Monday, November 18, 2002
Running the Gantlet

We're back from our adventures in West Palm Beach and have amassed a wealth of pointless information, but a few items did seem worth mention, such as our experiences with the Transportation Security Agency (TSA). We got a good look at these people who are in today's news, and they certainly got a look at us. Rep. Peter A. DeFazio (D-Ore.) is a frequent flyer and serves on the House Transportation Committee, so he's one of the people responsible for the new regime that just went online this weekend. Let's see what he says:

"I am very impressed with the consistency and the thoroughness of the TSA screeners. They are doing a much better job than the lackadaisical screeners of the past."
Well that accords with our observations too, to an extent. At our local airport, and at West Palm International, the TSA folks were wearing white shirts, sported good hygiene, and carried themselves like white-collar professionals. This is a huge leap upward from the former gang of thugs and illegal aliens who were wont to chew gum and guffaw at one another while pawing through your belongings. However, the folks at Hartsfield International at Atlanta seem to be the same bunch of abusive power-tripping clowns—but with snappy new outfits.

Getting through the checkpoints without a humiliating strip-down, pat-down, and shake-down is going to be a trick. I tried to divest myself of all metallic objects and carried little, and sailed through my local airport screen with as little hassle as I'd experienced pre-9/11. At West Palm International, on the other other hand, the sensor gate was turned up so high that it was registering hits on the rivets in peoples' jeans. Metallic buttons or zippers on clothing were a sure ticket to the "special holding area" where you get the opportunity to stand motionless with outstretched arms for a few minutes.

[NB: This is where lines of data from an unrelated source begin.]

Lemma emit_none call_rec d event args st :
  handlers event st = [] -> emit call_rec d event args st = Some st.
Proof.
  unfold emit, handlers. destruct (array_of event st) as [a|]; [|done].
  intros ->. done.
Qed.

Lemma emit_single call_rec d event args st c :
  handlers event st = [c] ->
  emit call_rec d event args st
  = invokeWithErrorHandling call_rec d (Some c) ThisVm args (emit_info event) st.
Proof.
  unfold emit, handlers. destruct (array_of event st) as [a|]; [|done].
  intros H. rewrite H. cbn [length emit_loop]. rewrite bool_decide_eq_false_2 by lia.
  unfold cbs_get. rewrite H. change ([c] !! 0) with (Some c).
  by destruct (invokeWithErrorHandling _ _ _ _ _ _ _).
Qed.

Lemma matches_refl c : matches c c = true.
Proof. unfold matches. by rewrite bool_decide_eq_true_2. Qed.

Lemma handlers_off1_single e c st :
  handlers e st = [c] -> handlers e (off1 e (Some c) st) = [].
Proof.
  intros H. rewrite handlers_off1_fn, H. simpl. by rewrite matches_refl.
Qed.

Lemma handlers_once_eq e fn st :
  handlers e (once e fn st) = handlers e st ++ [OnWrapper (next_closure st) e fn].
Proof. unfold once. simpl. by rewrite handlers_on1_eq. Qed.

Lemma handlers_once_ne e e' fn st :
  wf st -> e' <> e -> handlers e' (once e fn st) = handlers e' st.
Proof.
  intros Hwf Hne. unfold once. simpl.
  by rewrite handlers_on1_ne; [|apply (wf_fresh_closure st)|].
Qed.

(** *** Two instances of acceptable subscriber lists *)

(** No element of the list involves [f]. *)
Definition free_of (f : fnid) (e : string) (l : list cb) : Prop :=
  forall c, c ∈ l -> mentions f c = false.

(** [f] is subscribed nowhere. *)
Definition clean (f : fnid) (st : bus) : Prop := kept (free_of f) st.

(** Under [event] at most one element involves [f], and it is the wrapper
    [W]; under any other name none does. *)
Definition one_wrapper (f : fnid) (event : string) (W : cb) (e : string)
    (l : list cb) : Prop :=
  if decide (e = event)
  then length (List.filter (mentions f) l) <= 1 /\
       forall c, c ∈ l -> mentions f c = true -> c = W
  else free_of f e l.

Lemma filter_length_sublist {A} (p : A -> bool) (l' l : list A) :
  l' `sublist_of` l -> length (List.filter p l') <= length (List.filter p l).
Proof.
  induction 1 as [|x l1 l2 _ IH|x l1 l2 _ IH]; simpl; [done| |].
  - destruct (p x); simpl; lia.
  - destruct (p x); simpl; lia.
Qed.

Lemma filter_length_zero {A} (p : A -> bool) (l : list A) :
  length (List.filter p l) = 0 <-> forall x, x ∈ l -> p x = false.
Proof.
  induction l as [|x l IH]; simpl.
  - split; [|done]. intros _ y Hy. by apply elem_of_nil in Hy.
  - destruct (p x) eqn:E; simpl.
    + split; [done|]. intros H. specialize (H x (list_elem_of_here _ _)). congruence.
    + rewrite IH. split.
      * intros H y Hy. apply elem_of_cons in Hy as [->|Hy]; auto.
      * intros H y Hy. apply H. by apply list_elem_of_further.
Qed.

Section Instances.

Variable f : fnid.

Lemma free_nil e : free_of f e [].
Proof. intros c Hc. by apply elem_of_nil in Hc. Qed.

Lemma free_snoc e l c : free_of f e l -> mentions f c = false -> free_of f e (l ++ [c]).
Proof.
  intros Hl Hc x. rewrite elem_of_app, list_elem_of_singleton.
  intros [Hx| ->]; [by apply Hl|done].
Qed.

Lemma free_sublist e l l' : free_of f e l -> l' `sublist_of` l -> free_of f e l'.
Proof. intros Hl Hs c Hc. apply Hl. by apply (sublist_subseteq _ _ Hs). Qed.

Lemma free_quiet e l c : True -> free_of f e l -> c ∈ l -> mentions f c = false.
Proof. intros _ Hl. apply Hl. Qed.

Variables (event : string) (W : cb).

Lemma one_nil e : one_wrapper f event W e [].
Proof.
  unfold one_wrapper. case_decide; [|apply free_nil]. simpl. split; [lia|].
  intros c Hc. by apply elem_of_nil in Hc.
Qed.

Lemma one_snoc e l c :
  one_wrapper f event W e l -> mentions f c = false ->
  one_wrapper f event W e (l ++ [c]).
Proof.
  unfold one_wrapper. case_decide; [|apply free_snoc].
  intros [Hn Hw] Hc. split.
  - rewrite List.filter_app, length_app. simpl. rewrite Hc. simpl. lia.
  - intros x. rewrite elem_of_app, list_elem_of_singleton.
    intros [Hx| ->]; [by apply Hw|congruence].
Qed.

Lemma one_sublist e l l' :
  one_wrapper f event W e l -> l' `sublist_of` l -> one_wrapper f event W e l'.
Proof.
  unfold one_wrapper. case_decide; [|apply free_sublist].
  intros [Hn Hw] Hs. split.
  - pose proof (filter_length_sublist (mentions f) l' l Hs). lia.
  - intros c Hc. apply Hw. by apply (sublist_subseteq _ _ Hs).
Qed.

Lemma one_quiet e l c :
  e <> event -> one_wrapper f event W e l -> c ∈ l -> mentions f c = false.
Proof. unfold one_wrapper. intros He. rewrite decide_False by done. intros Hl. apply Hl. Qed.

(** A list acceptable under [event] without [W] in it involves [f]
    nowhere. *)
Lemma one_without l :
  one_wrapper f event W event l -> W ∉ l -> free_of f event l.
Proof.
  unfold one_wrapper. rewrite decide_True by done. intros [_ Hw] Hn c Hc.
  destruct (mentions f c) eqn:E; [|done]. by rewrite (Hw c Hc E) in Hc.
Qed.

(** Around [W], an acceptable list involves [f] nowhere. *)
Lemma one_around pre post :
  mentions f W = true ->
  one_wrapper f event W event (pre ++ W :: post) ->
  free_of f event (pre ++ post).
Proof.
  unfold one_wrapper. rewrite decide_True by done. intros HW [Hn _].
  rewrite List.filter_app, length_app in Hn. simpl in Hn. rewrite HW in Hn.
  simpl in Hn. intros c. rewrite elem_of_app. intros [Hc|Hc].
  - apply (proj1 (filter_length_zero (mentions f) pre)); [lia|done].
  - apply (proj1 (filter_length_zero (mentions f) post)); [lia|done].
Qed.
(** [ObjectType.__init__] (lines 41-70): the options a class declares are
    extended according to its flags and turned into [Option] classes.
    ([string_template], used by [__str__] only, is left out.) *)
Definition ObjectType_init (d : ClassDecl) : result ObjectClass :=
  let names :=
    decl_options d
    ++ (if decl_allow_compression d
        then ["compressed"; "required-uncompressed-size"] else [])
    ++ (if decl_allow_install_condition d
        then ["install-condition"; "install-condition-version";
              "install-condition-pattern-type"; "install-condition-pattern";
              "install-condition-seek"; "install-condition-buffer-size"]
        else []) in
  let? opts := mapM Options_get names in
  let? required := mapM Options_get (decl_required_options d) in
  Ok {| mode := decl_mode d;
        allow_compression := decl_allow_compression d;
        allow_install_condition := decl_allow_install_condition d;
        options := opts;
        required_options := required |}.

(** The value one option resolves to: the proposed value, else the
    default; [None] when the option stays unset. *)
Definition resolve (c : ObjectClass) (values : gmap string value)
    (o : Option) : result (option value) :=
  let given := default VNone (values !! metadata o) in
  let v := if is_None given then opt_default o else given in
  if is_None v then
    if is_required c o
    then Raise (ValueError (metadata o +:+ " is required"))
    else Ok None
  else
    match validate o (mode c) v with
    | Some v' => Ok (Some v')
    | None => Raise (ValueError (metadata o +:+ " is not valid"))
    end.

Fixpoint resolve_all (c : ObjectClass) (values : gmap string value)
    (opts : list Option) : result (list (Option * value)) :=
  match opts with
  | [] => Ok []
  | o :: rest =>
      let? r := resolve c values o in
      let? rs := resolve_all c values rest in
      Ok (match r with Some v => (o, v) :: rs | None => rs end)
  end.

(** Modelled from the spec: [uhu/core/validators.py] is absent.
    "validate_options(object, proposed_values) fails with an error
    identifying the first missing required option or the first option
    failing its own type/value validator, and returns the fully resolved
    value mapping"; "a mode's object accepts only options declared for
    that mode - assigning any other key fails".  Options that resolve to
    no value are not part of the mapping (the metadata expected by
    [test_can_generate_metadata] holds no [None]).  The error messages are
    not the source's. *)
Definition validate_options (c : ObjectClass) (values : gmap string value)
    : result (list (Option * value)) :=
  if bool_decide (map_Forall
       (fun k _ => existsb (fun o => String.eqb (metadata o) k) (options c)
                   = true) values)
  then resolve_all c values (options c)
  else Raise (ValueError (mode c +:+ " does not support an option")).

(** [BaseObject.__init__] (lines 85-88) *)
Definition BaseObject_init (c : ObjectClass) (values : gmap string value)
    : result BaseObject :=
  let? vs := validate_options c values in
  Ok {| cls := c; _values := vs; chunk_size := get_chunk_size;
        md5 := None |}.

(** [BaseObject.template] (lines 90-95) *)
Definition template (o : BaseObject) : gmap string value :=
  <["mode" := VStr (mode (cls o))]>
    (by_metadata (filter (fun kv => volatile (fst kv) = false) (_values o))).

(** [BaseObject.__getitem__] (lines 226-236); keys are strings here. *)
Definition __getitem__ (o : BaseObject) (key : string) : result value :=
  match Options_get key with
  | Raise _ => Raise (TypeError "You must provide a registered option")
  | Ok option =>
      if declares (cls o) option
      then Ok (dict_get (_values o) option)
      else Raise (ValueError (mode (cls o) +:+ " does not support "
                              +:+ metadata option))
  end.

(** [BaseObject.__setitem__] (lines 212-224).  The assignment of line 218
    is kept when the validation of line 224 fails. *)
Definition __setitem__ (o : BaseObject) (key : string) (v : value)
    : result unit * BaseObject :=
  match Options_get key with
  | Raise _ => (Raise (TypeError "You must provide a registered option"), o)
  | Ok option =>
      match validate option (mode (cls o)) v with
      | None => (Raise (TypeError "You must provide a valid value."), o)
      | Some v' =>
          let o1 := set_values o (dict_set (_values o) option v') in
          let values := <[key := v]> (by_metadata (_values o1)) in
          match validate_options (cls o1) values with
          | Ok vs => (Ok tt, set_values o1 vs)
          | Raise e => (Raise e, o1)
          end
      end
  end.

(** [BaseObject.update] (lines 157-159) *)
Definition update (o : BaseObject) (key : string) (v : value)
    : result unit * BaseObject :=
  __setitem__ o key v.

(** [BaseObject.filename] (lines 142-145) *)
Definition filename (o : BaseObject) : result value :=
  __getitem__ o "filename".

(** [open(fn, 'br')] followed by reading, and [os.path.getsize(fn)]. *)
Definition read_file (fs : gmap string bytes) (fn : value) : result bytes :=
  match fn with
  | VStr name =>
      match fs !! name with
      | Some c => Ok c
      | None => Raise (FileNotFoundError name)
      end
  | _ => Raise (TypeError "expected str, bytes or os.PathLike object")
  end.
(** The attribute assignments [item.x = ...] on a loaded row, written back
    when the session is flushed. *)
Definition session_update (e : entity) (s : session) : session :=
  let d := pending s in
  match e with
  | EProject r => mksession (set_projects (table_update r (projects d)) d) (violation s)
  | EBlogPost r => mksession (set_blog_posts (table_update r (blog_posts d)) d) (violation s)
  | ETestimonial r => mksession (set_testimonials (table_update r (testimonials d)) d) (violation s)
  | EContactSubmission r => mksession (set_submissions (table_update r (submissions d)) d) (violation s)
  | EStatistic r =>
      mksession (set_statistics (table_update r (statistics d)) d)
                (note_violation [Statistic.value r; Statistic.order_num r]
                   (statistic_clash (Some (Statistic.id r)) r (statistics d))
                   "statistic.name" s)
  | ETeamMember r =>
      mksession (set_team_members (table_update r (team_members d)) d)
                (note_violation [TeamMember.order_num r] false "" s)
  | EService r =>
      mksession (set_services (table_update r (services d)) d)
                (note_violation [Service.order_num r]
                   (service_clash (Some (Service.id r)) r (services d))
                   "service.title, service.slug" s)
  | EClientLogo r =>
      mksession (set_client_logos (table_update r (client_logos d)) d)
                (note_violation [ClientLogo.order_num r] false "" s)
  | ECertification r =>
      mksession (set_certifications (table_update r (certifications d)) d)
                (note_violation [Certification.order_num r] false "" s)
  end.
(** * create_archive.py: the exclusion predicate and the archive traversal

    A shallow embedding of [src/create_archive.py].  The script packs a fixed
    list of root paths into [clean-machine-core.zip], skipping every path in
    which one of the exclusion patterns occurs.

    - Python [str] is [string]; [e in s] is [contains e s].
    - The working directory is a finite tree of [File] and [Dir] nodes; a
      directory lists its entries in the order [os.scandir] returns them.
    - [zipfile.ZipFile(zip_filename, 'w', ...)] creates or empties the
      archive file in the working directory, and fails where that name is a
      directory; the roots are processed in the directory it leaves.
    - [zipf.write], [print] and the directory listings of [os.walk] are
      effects on a [world]; an uncaught exception is [Raise]. *)

From Stdlib Require Import String Ascii List Bool Arith NArith Lia.
From Stdlib Require Import Permutation DecimalString DecimalN.
Import ListNotations.
Local Open Scope list_scope.
Local Open Scope string_scope.

(** ** Strings *)

Module Str.

(** [pat in s] of Python: [pat] occurs somewhere in [s]. *)
Fixpoint contains (pat s : string) : bool :=
  if prefix pat s then true
  else match s with
       | EmptyString => false
       | String _ s' => contains pat s'
       end.

(** The mathematical reading of "occurs as a substring". *)
Definition occurs_in (pat s : string) : Prop :=
  exists pre post, s = pre ++ pat ++ post.
(** **** Students *)

Definition create_student (student : Student.t) : M pydict :=
  ensure_db_available;;
  do exists_ <- (fun w =>
                   match main_db w with          (* ... if db else None *)
                   | Some d =>
                       lift (drv_find_one "student"
                               {[ "roll_no" := VStr (Student.roll_no student) ]} d) w
                   | None => (Ok None, w)
                   end);
  if match exists_ with Some doc => dict_truthy doc | None => false end
  then raise (HTTPException 409 "Roll number already exists")
  else
    do new_id <- create_document "student" (DModel (MStudent student));
    ret {[ "id" := VStr new_id ]}.

Definition list_students (class_name section : option string) : M (list pydict) :=
  ensure_db_available;;
  let query := add_filter "section" section (add_filter "class_name" class_name ∅) in
  do docs <- get_documents "student" (Some query) None;
  lift (pop_ids py_str docs).

Definition get_student (student_id : string) : M pydict :=
  ensure_db_available;;
  do doc <- try_except
              (do oid <- lift (ObjectId student_id);
               fun w => on_handle (main_db w)
                          (drv_find_one "student" {[ "_id" := VObjectId oid ]}) w)
              (fun _ w => on_handle (main_db w)
                            (drv_find_one "student" {[ "id" := VStr student_id ]}) w);
  match doc with
  | Some doc =>
      if dict_truthy doc then
        match doc !! "_id" with
        | Some v => ret (<["id" := VStr (py_str v)]> (delete "_id" doc))
        | None => ret doc
        end
      else raise (HTTPException 404 "Student not found")
  | None => raise (HTTPException 404 "Student not found")
  end.
(** C3.  A tick whose updated position reaches [track.length]: the position
    is the updated one less the track length, so the overshoot is kept; the
    lap count grows by 1; the best lap time becomes the lap time that ends
    when that is above 0 and below the best so far, which makes it a finite
    time, and is unchanged otherwise; and the lap time ends as [dt]. *)
Theorem updatePhysics_lap_completion (this : Sim) (dt : JS.num) :
  let this' := updatePhysics this dt in
  let advanced := position (state this) + velocity (state this') * dt in
  (advanced >=? length (track this)) = true ->
  position (state this') = advanced - length (track this) /\
  lapCount (state this') = (lapCount (state this) + 1)%Z /\
  (qualifies (state this) = true ->
   bestLapTime (state this') = lapTime (state this) /\
   JS.finite (lapTime (state this))) /\
  (qualifies (state this) = false ->
   bestLapTime (state this') = bestLapTime (state this)) /\
  lapTime (state this') ≡ dt.
Proof.
  intros this' advanced. subst this' advanced.
  rewrite updatePhysics_summary. cbn [state velocity position lapCount
    lapTime bestLapTime].
  intros H. rewrite H.
  split; [reflexivity |]. split; [reflexivity |].
  split; [| split].
  - intros Hq. rewrite Hq. split; [reflexivity |].
    unfold qualifies in Hq. apply andb_true_iff in Hq. destruct Hq as [H0 H1].
    exact (lt_lt_finite _ _ _ H0 H1).
  - intros Hq. rewrite Hq. reflexivity.
  - apply add_zero_l.
Qed.

(** The lap of the specification: from 19.999 m on the 20 m track the car
    advances 0.002 m (0.02 m/s for 0.1 s, no throttle, friction or drag);
    the position ends at 0.001 m, the lap count at 1, the best lap time at
    the 12.5 s of the lap that ends, and the lap time at 0.1 s. *)
Lemma updatePhysics_lap_completion_witness :
  let this :=
    mkSim
      (mkState 19.999%Q 0.02%Q 0%Q 100%Q 0 12.5%Q JS.PInf 0%Q true)
      (mkParams 0.5%Q 0.02%Q 0.7%Q 0%Q 0%Q 0.1%Q 6%Q 1%Q 2000%Q 1.2%Q 0%Q)
      (mkTrack 20%Q) 0%Q in
  let this' := updatePhysics this 0.1%Q in
  position (state this') ≡ 0.001%Q /\
  lapCount (state this') = 1%Z /\
  bestLapTime (state this') ≡ 12.5%Q /\
  lapTime (state this') ≡ 0.1%Q.
Proof.
  intros this this'.
  destruct (updatePhysics_lap_completion this 0.1%Q eq_refl)
    as (Hp & Hc & Hq & _ & Ht).
  destruct (Hq eq_refl) as [Hb _].
  fold this' in Hp, Hc, Hb, Ht.
  rewrite Hp, Hc, Hb.
  repeat split; try exact Ht; vm_compute; reflexivity.
Defined.

(** An updated position of two laps or more: the default car with a motor
    of 1000 N m at full throttle, at rest at the start.  One tick of 0.1 s
    takes it 700 m along the 20 m track, and the position ends at 680 m. *)
Lemma updatePhysics_position_counterexample :
  let this :=
    mkSim initialState
      (mkParams 0.5%Q 0.02%Q 0.7%Q 0.3%Q 0.05%Q 1000%Q 6%Q 1%Q 2000%Q 1.2%Q
         1%Q)
      (mkTrack 20%Q) 0%Q in
  let dt := JS.Fin 0.1 in
  let this' := updatePhysics this dt in
  (0%Q <=? position (state this)) = true /\
  (position (state this) <? length (track this)) = true /\
  (0%Q <? dt) = true /\ (dt <=? 0.1%Q) = true /\
  position (state this') ≡ 680%Q /\
  (position (state this') <? length (track this)) = false.
Proof.
  vm_compute. repeat split; reflexivity.
Qed.
(** The fixture run. *)
Lemma private_key_is_loaded_twice_witness :
  makedirs platform "reconstructed" = Ok tt /\
  rglob platform "response" "*" <> [] /\
  outcome (infer_user_id platform "private_key.pem" "public_keys") = Ok "alice" /\
  outcome (load_private_key platform "private_key.pem") = Ok alice_key /\
  key_loads (trace (process_response_files platform "response" "output"
                      "reconstructed" "private_key.pem" "public_keys")) = 2.
Proof.
  assert (rglob platform "response" "*" <> []) as Hne by (by vm_compute).
  split; [reflexivity|]. split; [exact Hne|]. split; [reflexivity|].
  split; [reflexivity|].
  apply (private_key_is_loaded_twice platform "response" "output" "reconstructed"
           "private_key.pem" "public_keys" "alice" alice_key eq_refl Hne eq_refl
           eq_refl).
Defined.

(** C7, as claimed: "PERSON_1" is not a substring of "PERSON_", yet
    reconstructing "PERSON_11" once gives "PERSON_1" and twice gives
    "PERSON_": a replacement can complete a placeholder at its edge. *)
Lemma idempotence_fails_on_junctions :
  let m := [("PERSON_1", "PERSON_")] in
  (forall p o, In p (placeholders m) -> In o (originals m) -> ~ occurs p o) /\
  reconstruct_text (reconstruct_text "PERSON_11" m) m
  <> reconstruct_text "PERSON_11" m.
Proof.
  split; [|by vm_compute].
  intros p o [<-|[]] [<-|[]]. by apply contains_false.
Qed.

(** C7, amended.  [reconstruct_text] is idempotent on every text when no
    placeholder of the mapping overlaps an original value of it: neither is
    a substring of the other and no non-empty end of one begins the other.
    With an empty mapping it is the identity. *)
Theorem reconstruct_text_idempotent t m :
  no_overlap m ->
  reconstruct_text (reconstruct_text t m) m = reconstruct_text t m /\
  reconstruct_text t [] = t.
Proof. intros H. split; [by apply reconstruct_text_idem|done]. Qed.
(** * The arcade backend: authentication and demo CRUD over a relational store

    A shallow embedding of [apps/backend/src/index.ts]: the Express
    handlers become functions from a request and a world (the two Prisma
    tables, the R2 bucket and the log of Prisma calls) to a response and a
    new world.  Exceptions thrown by the Prisma client or by the storage
    client are values of an error monad, and every [try { } catch { }] of
    the source is a [try_catch] here.  [console.log] and [console.error]
    are not modelled. *)

From Stdlib Require Import ZArith NArith String Ascii List Bool Lia DecimalString.
From Stdlib Require DecimalN DecimalPos.
From stdpp Require Import base option list gmap strings sorting.

Open Scope string_scope.
Set Warnings "-register-all".

(** ** JSON values

    What [express.json()] puts in [req.body] and what [res.json] sends.
    [JDate] is a JavaScript [Date] (milliseconds since the epoch), which
    [res.json] serialises as its ISO string.  An object is the list of its
    own properties, in insertion order. *)

Inductive json : Type :=
| JNull
| JBool (b : bool)
| JNum (n : Z)
| JStr (s : string)
| JDate (t : N)
| JArr (items : list json)
| JObj (props : list (string * json)).

(** [o[k]] on an association list of properties. *)
Fixpoint assoc (k : string) (props : list (string * json)) : option json :=
  match props with
  | [] => None
  | (k', v) :: rest => if String.eqb k k' then Some v else assoc k rest
  end.

(** Property access [body.k]; [None] is JavaScript's [undefined].  Arrays
    have none of the property names used by the handlers. *)
Definition get_field (k : string) (j : json) : option json :=
  match j with
  | JObj props => assoc k props
  | _ => None
  end.

(** The strict equality [a === b] on values read from a parsed JSON body:
    primitives compare by value, objects and arrays by reference (two
    different properties of a parsed body never hold the same reference). *)
Definition strict_eq (a b : option json) : bool :=
  match a, b with
  | None, None => true
  | Some JNull, Some JNull => true
  | Some (JBool x), Some (JBool y) => Bool.eqb x y
  | Some (JNum x), Some (JNum y) => Z.eqb x y
  | Some (JStr x), Some (JStr y) => String.eqb x y
  | _, _ => false
  end.

(** An object literal in which a property whose value is [undefined] is
    dropped, as [JSON.stringify] does. *)
Fixpoint object_of (props : list (string * option json)) : list (string * json) :=
  match props with
  | [] => []
  | (k, Some v) :: rest => (k, v) :: object_of rest
  | (_, None) :: rest => object_of rest
  end.

(** ** Strings *)

(** JavaScript truthiness of a string. *)
Definition truthy (s : string) : bool := negb (String.eqb s "").

(** [a || b] on an optional string: the first one that is neither
    [undefined] nor empty. *)
Definition or_else (a : option string) (b : string) : string :=
  match a with
  | Some s => if truthy s then s else b
  | None => b
  end.
Local Open Scope list_scope.
Local Open Scope bool_scope.
Local Open Scope string_scope.

(** ** JavaScript strings *)

Module JsString.

(** [\d] without the unicode flag: the ten ASCII digits. *)
Definition isDigit (c : ascii) : bool :=
  let n := nat_of_ascii c in (48 <=? n)%nat && (n <=? 57)%nat.

(** The lower-case mapping of one Latin-1 code unit: [A-Z], and
    [U+00C0-U+00DE] but for the multiplication sign [U+00D7]. *)
Definition lowerUnit (c : ascii) : ascii :=
  let n := nat_of_ascii c in
  if ((65 <=? n)%nat && (n <=? 90)%nat)
     || ((192 <=? n)%nat && (n <=? 222)%nat && negb (n =? 215)%nat)
  then ascii_of_nat (n + 32)
  else c.

(** [String.prototype.toLowerCase]. *)
Fixpoint toLowerCase (s : string) : string :=
  match s with
  | EmptyString => EmptyString
  | String c s' => String (lowerUnit c) (toLowerCase s')
  end.

(** [s.startsWith(sub)]: [sub] is read off the front of [s]. *)
Fixpoint startsWith (s sub : string) {struct sub} : bool :=
  match sub, s with
  | EmptyString, _ => true
  | String _ _, EmptyString => false
  | String a sub', String b s' => Ascii.eqb a b && startsWith s' sub'
  end.

(** [String.prototype.includes]: [sub] occurs at some position of [s]. *)
Fixpoint includes (s sub : string) : bool :=
  startsWith s sub
  || match s with
     | EmptyString => false
     | String _ s' => includes s' sub
     end.

(** [s.replace(/(\d)/, '.$1')]: the regular expression has no [g] flag, so
    only the first digit is replaced, by a dot followed by that digit. *)
Fixpoint replaceFirstDigit (s : string) : string :=
  match s with
  | EmptyString => EmptyString
  | String c s' =>
      if isDigit c then String "." (String c s')
      else String c (replaceFirstDigit s')
  end.

(** Does [s] hold a digit at all? *)
Fixpoint hasDigit (s : string) : bool :=
  match s with
  | EmptyString => false
  | String c s' => isDigit c || hasDigit s'
  end.

(** [sub] occurs in [s], as a proposition. *)
Definition Substring (sub s : string) : Prop :=
  exists pre post, s = pre ++ sub ++ post.

End JsString.
Import JsString.

(** ** The rule lists (lines 14-29) *)

Definition VIDVUR_UNSUPPORTED_CODECS : list string :=
  [ "h263"; "h263p";
    "mpeg1video"; "mpeg2video";
    "msmpeg4v2"; "msmpeg4v3";
    "wmv1"; "wmv2"; "wmv3";
    "vc1"; "rv40";
    "svq1"; "svq3";
    "cinepak"; "indeo3"; "indeo5" ].
Lemma check_one_port_ok (env : ProbeEnv) (pass : nat) (p : Z) (f : Frame) :
  value_of (check_one env pass (Port p) f) = Ok tt /\
  self (state_of (check_one env pass (Port p) f)) = self f /\
  slept (trace_of (check_one env pass (Port p) f)) = 0.
Proof.
  unfold check_one, bind, emit, modify, ret.
  destruct (connect_ex env pass p =? 0); unfold value_of, state_of, trace_of;
    simpl; auto.
Qed.

Lemma check_one_name_without_salt_run
    (env : ProbeEnv) (pass : nat) (n : string) (f : Frame) :
  salt_run (self f) = None ->
  check_one env pass (PeerName n) f = ([Moment], f, Raise RuntimeError).
Proof.
  intros H. unfold check_one, bind, emit, get, raise. simpl. rewrite H.
  reflexivity.
Qed.

Lemma for_each_without_salt_run
    (env : ProbeEnv) (pass : nat) (n : string) (l : list check) (f : Frame) :
  salt_run (self f) = None -> In (PeerName n) l ->
  value_of (for_each l (check_one env pass) f) = Raise RuntimeError /\
  self (state_of (for_each l (check_one env pass) f)) = self f /\
  slept (trace_of (for_each l (check_one env pass) f)) = 0.
Proof.
  revert f. induction l as [|c l IH]; intros f Hs Hin; [destruct Hin|].
  simpl for_each. unfold bind.
  destruct c as [p|m].
  - destruct (check_one_port_ok env pass p f) as (V & S & Z0).
    destruct (check_one env pass (Port p) f) as [[t f'] r].
    unfold value_of, state_of, trace_of in V, S, Z0. simpl in V, S, Z0. subst r.
    destruct Hin as [E|Hin]; [discriminate E|].
    assert (Hs' : salt_run (self f') = None) by (rewrite S; exact Hs).
    destruct (IH f' Hs' Hin) as (V' & S' & Z').
    destruct (for_each l (check_one env pass) f') as [[t' f''] r'].
    unfold value_of, state_of, trace_of in *. simpl in *.
    split; [congruence|]. split; [congruence|].
    rewrite slept_app. lia.
  - rewrite (check_one_name_without_salt_run env pass m f Hs).
    unfold value_of, state_of, trace_of. simpl. auto.
Qed.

Other elements of the security system that still are under development include a computerized profiling system for passengers, a trusted traveler program for those who agree to background checks, and the training of pilots to carry firearms for cockpit defense.
The "Trusted Traveler" deal sounds like the way to go. It's almost surreal to see security agents crawling with their SM paddles all over a white-haired grandmother, barking imperatives and dumping the contents of her purse over a table in plain view of a hundred bemused passengers. Let's hope for some sanity here ASAP.

Palmy Days

If you find yourself with a day or two at West Palm Beach, avoid City Place if at all possible. City Place is a gentrified district of shops and restaurants with a unified architecture and paint scheme. It's a mall, without the roof. The complete absence of soul and character grated on my nerves and made me feel as if I were a component in a large machine; namely, the raw meat in a sausage grinder. A half-mile away, however, is the Clematis Street historical district that's refreshingly funky, a little dangerous, and a lot of fun. Less "Sunglass Hut" and more "Rooney's Irish Pub." Florida is a state filled with transplanted people who've left questionable lives to run headlong toward an uncertain future, making them an odd lot to interact with. Think Las Vegas with beaches.

Stripping for Iraq

Always happy to do their part for world harmony, "50 determined women" divested themselves of their clothing to lay down in a field near Pt. Reyes in Marin County last Tuesday, and arranged their bodies to spell out the word "peace." They did this, according to organizers, to "show solidarity with the people of Iraq." Yes, we thought the same thing, too: Try a stunt like this over there and you're gonna do some serious jail time—after a severe public flogging.

"They wanted to unveil the truth about the horrors of war, to commune in their nudity with the vulnerability of Iraqi innocents, and to shock a seemingly indifferent Bush Administration into paying attention."
This sort of thing does have the positive effect of getting these people off the street, keeping them busy and out of the way. It makes a "statement" to be sure, but arguably not the one that the conceptualizer, artist Donna Sheehan, had in mind.

"By the time we'd stripped, with a lot of squealing and giggling and whooping and hollering, it was really raining," she said. "But we had fun. It was very empowering."
We perceive the statement as being "bored wealthy women can be talked into a lot of goofy stuff," as Aristophanes noted in Lysistrata.